Carbopol 940 (Carboksipolimetilen)
Nama lain carbopol adalah acritamer, acrylic acid polymer, carbomer. Dengan rumus molekul (C3H4O2)n. untuk jenis carbopol 940
mempunyai berat molekul monomer sekitar 72 gr/mol dan carbopol ini terdiri dari
1450 monomer (Avinash,2006). Carbopol merupakan salah satu jenis gelling agent digunakan sebagian besar di
dalam cairan atau sediaan formulasi semisolid berkenaan dengan farmasi sebagai agentpensuspensi atau agent penambah kekentalan. Digunakan pada formulasi krim, gel dan salep
dan kemungkinan digunakan dalam sediaan obat mata dan sediaan topikal lain.

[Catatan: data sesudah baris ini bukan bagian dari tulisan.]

Lemma wfField_fieldProtobufTag (field : Field) :
  wfField field = true -> is_Some (fieldProtobufTag field).
Proof.
  intros Hwf. unfold fieldProtobufTag.
  assert (Hname : is_Some (if decide (fdKind (fDesc field) = GroupKind)
                           then mt ← fMessageType field; Some (mrName mt)
                           else Some (fdName (fDesc field)))).
  { case_decide as Hk; [|eauto].
    destruct (wfField_message field Hwf) as [mt ->]; [by rewrite Hk|]. simpl. eauto. }
  destruct Hname as [name ->]. simpl.
  destruct (decide (fdKind (fDesc field) = EnumKind)) as [Hk|Hk].
  - destruct (wfField_enum field Hwf Hk) as (enum & -> & Hwfe).
    destruct (wfEnum_registryName enum Hwfe) as [reg Hreg]. simpl.
    rewrite Hreg. simpl.
    destruct (fdHasDefault (fDesc field)) eqn:Hd; [|eauto].
    destruct (wfDefault_tagDefault _ _ (wfField_default field Hwf) Hd) as [d ->].
    simpl. eauto.
  - destruct (fdHasDefault (fDesc field)) eqn:Hd; [|eauto].
    destruct (wfDefault_tagDefault _ _ (wfField_default field Hwf) Hd) as [d ->].
    simpl. eauto.
Qed.

Lemma ByNumber_Index_lookup (values : list EnumValue) (n : Z) :
  n ∈ map evNumber values ->
  exists index value, ByNumber_Index values n = Some index /\ values !! index = Some value.
Proof.
  induction values as [|v rest IH]; simpl.
  - by intros ?%elem_of_nil.
  - intros Hin. case_decide as Hn; [by exists 0%nat, v|].
    apply elem_of_cons in Hin as [Hin|Hin]; [done|].
    destruct (IH Hin) as (index & value & -> & Hv). by exists (S index), value.
Qed.

Lemma quiet_genMessage_structField (f : fileInfo) (message : Message) (field : Field) :
  wfField field = true -> quiet (genMessage_structField f message field).
Proof.
  intros Hwf. unfold genMessage_structField.
  destruct (fOneofType field) as [oneof|] eqn:Honeof.
  - destruct (wfField_oneof field oneof Hwf Honeof) as [first Hfirst].
    assert (isFirstOfOneof field oneof = Some (bool_decide (fAddr field = first)))
      by (unfold isFirstOfOneof; by rewrite Hfirst).
    quiet_auto.
  - destruct (wfField_fieldGoType field Hwf) as [[goType pointer] Htype].
    destruct (wfField_fieldProtobufTag field Hwf) as [tag Htag].
    apply quiet_bind; [apply quiet_genComment|intros _].
    eapply quiet_orPanic_bind; [exact Htype|]. simpl.
    eapply quiet_orPanic_bind; [exact Htag|]. simpl.
    apply quiet_bind; [|intros ?; apply quiet_P].
    destruct (fdIsMap (fDesc field)) eqn:Hmap; [|apply quiet_ret].
    destruct (wfField_map field Hwf Hmap) as (_ & mt & key & val & Hmt & Hkey & Hval & Hk & Hv).
    destruct (wfField_fieldProtobufTag key Hk) as [keyTag HkeyTag].
    destruct (wfField_fieldProtobufTag val Hv) as [valTag HvalTag].
    quiet_auto.
Qed.

Lemma quiet_genMessage_defaultVar (message : Message) (field : Field) :
  wfField field = true -> quiet (genMessage_defaultVar message field).
Proof.
  intros Hwf. unfold genMessage_defaultVar.
  destruct (wfField_fieldHasDefault field Hwf) as [hasDefault Hhas].
  eapply quiet_orPanic_bind; [exact Hhas|].
  destruct hasDefault; simpl; [|apply quiet_ret].
  assert (Hdef : fdHasDefault (fDesc field) = true).
  { unfold fieldHasDefault in Hhas. by destruct (fdHasDefault (fDesc field)). }
  pose proof (wfField_default field Hwf) as Hwfd. unfold wfDefault in Hwfd.
  rewrite Hdef in Hwfd. simpl in Hwfd.
  destruct (wfField_fieldGoType field Hwf) as [[goType pointer] Htype].
  destruct (fdKind (fDesc field)) eqn:Hk;
    try (eapply quiet_orPanic_bind; [exact Htype|]; simpl; apply quiet_P).
  - (* enum *)
    destruct (fdDefault (fDesc field)) as [| | | | | | | | | |n]; try discriminate.
    destruct (wfField_enum field Hwf Hk) as (enum & He & Hwfe).
    rewrite He in Hwfd. apply bool_decide_eq_true in Hwfd.
    destruct (ByNumber_Index_lookup _ _ Hwfd) as (index & value & Hindex & Hvalue).
    eapply quiet_orPanic_bind; [exact He|].
    eapply quiet_orPanic_bind; [reflexivity|].
    eapply quiet_orPanic_bind; [exact Hindex|].
    eapply quiet_orPanic_bind; [exact Hvalue|]. apply quiet_P.
  - (* float *)
    destruct (fdDefault (fDesc field)) as [| | | | | |x| | | |]; try discriminate.
    eapply quiet_orPanic_bind; [reflexivity|]. simpl. quiet_auto.
  - (* double *)
    destruct (fdDefault (fDesc field)) as [| | | | | | |x| | |]; try discriminate.
    eapply quiet_orPanic_bind; [reflexivity|]. simpl. quiet_auto.
  - (* string *) apply quiet_P.
  - (* bytes *)
    destruct (fdDefault (fDesc field)) as [| | | | | | | | |b|]; try discriminate.
    eapply quiet_orPanic_bind; [reflexivity|]. apply quiet_P.
Qed.
(** * GreenThumb: locale formatting and the remote analysis client

    A shallow embedding of the TypeScript sources

      - [src/services/plantAnalysisApi.ts]  (analyzePlantImage, checkApiHealth,
                                             getDatasetStats, getModelInfo)
      - [src/pages/PlantHealth.tsx]         (handleImageSelect, handleAnalyze,
                                             getSeverityColor, getSeverityLabel)
      - [src/components/ImageUpload.tsx]    (handleFileChange, handleDrop)
      - [src/utils/dateUtils.ts]            (getLocaleCode, getMonthAbbr,
                                             getMonthName, formatNumber,
                                             formatNumberWithPercent,
                                             formatDecimal)
      - [src/i18n/config.ts]                (getSavedLanguage, initialLanguage,
                                             the languageChanged handler)
      - [src/pages/Dashboard.tsx]           (the month labels of the chart)
      - [src/pages/SoilAnalysis.tsx]        (getRecommendation, isOptimal)
      - [src/pages/Auth.tsx], [src/pages/DashboardLayout.tsx]
                                            (handleSubmit, the guard,
                                             handleLogout)

    together with the properties of the specification that concern them.
    What the platform provides is modelled after its standards: [fetch]
    and [Response], property lookup and the conversions of ECMAScript,
    number formatting after ECMA-402, and the lookup of [i18next] with
    its default options.  A finite number is handed to the formatters as
    the decimal [Number::toString] prints for it, a rational (see
    "Number formatting by the runtime"); negative zero, [NaN] and the
    infinities are left out.

    Conventions.  An [async] function is a computation in the monad
    [Async]: it reads the world (the network, the clock), appends to a
    trace of observable events (requests issued, console output) and
    completes either normally or by throwing; a rejected promise that is
    awaited is a throw.  The process-wide [i18n] singleton and the
    browser's [localStorage] are passed explicitly. *)

From Stdlib Require Import ZArith QArith Bool List Ascii String DecimalString
  DecimalN Lia.
From stdpp Require Import base option strings gmap.

Local Open Scope string_scope.
Local Open Scope Z_scope.

Set Warnings "-register-all".

(** ** JavaScript values *)

(** Values that [JSON.parse] can produce, extended with [undefined] (the
    result of reading an absent property) and with the built-in members
    every object literal inherits from [Object.prototype].  A number is
    identified by its canonical rendering ([Number::toString]): the only
    operations the program applies to a parsed number are [ToString] and
    [ToBoolean], and both are functions of that rendering (both zeros
    render as "0", and [NaN] is not JSON). *)
Inductive JsValue : Type :=
| JUndefined
| JNull
| JBool (b : bool)
| JNum (repr : string)
| JStr (s : string)
| JArr (items : list JsValue)
| JObj (fields : list (string * JsValue))
| JBuiltin (name : string).

(** An [Error] instance: its [name] and its [message]. *)
Record JsError : Type := mkError { err_name : string; err_message : string }.

(** What a [throw] (or a rejected promise) carries: in JavaScript any
    value, in this program always an [Error] instance; [err instanceof
    Error] tells them apart. *)
Inductive Thrown : Type :=
| ThrownError (e : JsError)
| ThrownValue (v : JsValue).

Inductive Completion (A : Type) : Type :=
| Normal (a : A)
| Throw (t : Thrown).
Arguments Normal {A} a.
Arguments Throw {A} t.

(** [ToBoolean]. *)
Definition ToBoolean (v : JsValue) : bool :=
  match v with
  | JUndefined | JNull => false
  | JBool b => b
  | JNum repr => negb (String.eqb repr "0")
  | JStr s => negb (String.eqb s "")
  | JArr _ | JObj _ | JBuiltin _ => true
  end.

(** [a || b]. *)
Definition js_or (a b : JsValue) : JsValue := if ToBoolean a then a else b.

Rumus bangun dari carbopol.
Carbopol
berwarna putih berbentuk serbuk halus, bersifat asam, higroskopik, dengan
sedikit karakteristik bau. Carbopol dapat larut di dalam air, di dalam etanol
(95%) dan gliserin, dapat terdispersi di dalam air untuk membentuk larutan
koloidal bersifat asam, sifat merekatnya rendah.
Carbopol
bersifat stabil dan higroskopik, penambahan temperatur berlebih dapat
mengakibatkan kekentalan menurun sehingga mengurangi stabilitas. Carbopol
mempunyai viskositas antara 40.000 – 60.000 cP digunakan sebagai bahan
pengental yang baik memiliki viscositasnya tinggi, menghasilkan gel yang
bening. Carbopol digunakan untuk bahan pengemulsi pada konsentrasi 0,1- 0,5%B,
bahan pembentuk gel pada konsentrasi 0,5-2,0%B, bahan pensuspensi pada
konsentrasi 0.5–1.0 % dan bahan perekat sediaan tablet pada konsentrasi 5 – 10
% (Rowe, et. al.,2003 dalam Puryanto, 2009).
Dalam
medium berair, polimer seperti carbopol 940 ini yang dipasarkan dalam bentuk
asam bebas, mula mula terdispersi secara seragam. Setelah tidak ada udara yang
terjebak, gel dinetralkan dengan basa yang cocok. Muatan negative pada
sepanjang rantai polimer menyebabkan polimer tersebut menjadi terurai dan
mengembang. Dalam sistem berair, basa sederhana anorganik, seperti sodium,
ammonium, atau potassium hidroksida atau garam basa seperti sodium carbonat
dapat digunakan. pH dapat diatur pada nilai yang netral, sifat gel dapat
dirusak oleh netralisasi yang tidak cukup atau nilai pH yang berlebih. Amina
tertentu seperti TEA biasanya digunakan dalam produk kosmetik (Libermann,1996).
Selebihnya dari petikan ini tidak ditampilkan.